TASK DIRECTIONS: Nothing but the lines from the one with "From Stdlib Require Import QArith." through the end of the records below should be written out, and each must match word for word.

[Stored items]
· · · · ·
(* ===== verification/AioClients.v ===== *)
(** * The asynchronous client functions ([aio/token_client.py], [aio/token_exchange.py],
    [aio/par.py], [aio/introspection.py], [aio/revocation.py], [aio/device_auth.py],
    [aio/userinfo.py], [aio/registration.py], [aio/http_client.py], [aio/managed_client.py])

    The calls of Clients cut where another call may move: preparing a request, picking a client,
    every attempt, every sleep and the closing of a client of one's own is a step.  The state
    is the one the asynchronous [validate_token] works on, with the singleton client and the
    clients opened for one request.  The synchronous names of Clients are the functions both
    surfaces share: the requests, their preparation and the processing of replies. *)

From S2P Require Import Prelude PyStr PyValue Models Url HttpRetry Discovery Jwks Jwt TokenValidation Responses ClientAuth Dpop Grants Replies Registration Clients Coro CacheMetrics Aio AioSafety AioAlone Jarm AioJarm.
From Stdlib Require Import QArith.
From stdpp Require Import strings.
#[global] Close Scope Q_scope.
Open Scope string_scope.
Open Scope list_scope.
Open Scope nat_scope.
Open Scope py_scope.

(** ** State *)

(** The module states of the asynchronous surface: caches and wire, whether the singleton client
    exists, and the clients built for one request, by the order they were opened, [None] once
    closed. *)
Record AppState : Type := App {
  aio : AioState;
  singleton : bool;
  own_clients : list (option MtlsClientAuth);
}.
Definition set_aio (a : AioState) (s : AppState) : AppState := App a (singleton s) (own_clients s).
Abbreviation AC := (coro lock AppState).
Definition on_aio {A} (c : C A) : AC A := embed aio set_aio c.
· · · · ·
WRITTEN ANSWER:
From Stdlib Require Import QArith.
From stdpp Require Import strings.
#[global] Close Scope Q_scope.
Open Scope string_scope.
Open Scope list_scope.
Open Scope nat_scope.
Open Scope py_scope.

(** ** State *)

(** The module states of the asynchronous surface: caches and wire, whether the singleton client
    exists, and the clients built for one request, by the order they were opened, [None] once
    closed. *)
Record AppState : Type := App {
  aio : AioState;
  singleton : bool;
  own_clients : list (option MtlsClientAuth);
}.
Definition set_aio (a : AioState) (s : AppState) : AppState := App a (singleton s) (own_clients s).
Abbreviation AC := (coro lock AppState).
Definition on_aio {A} (c : C A) : AC A := embed aio set_aio c.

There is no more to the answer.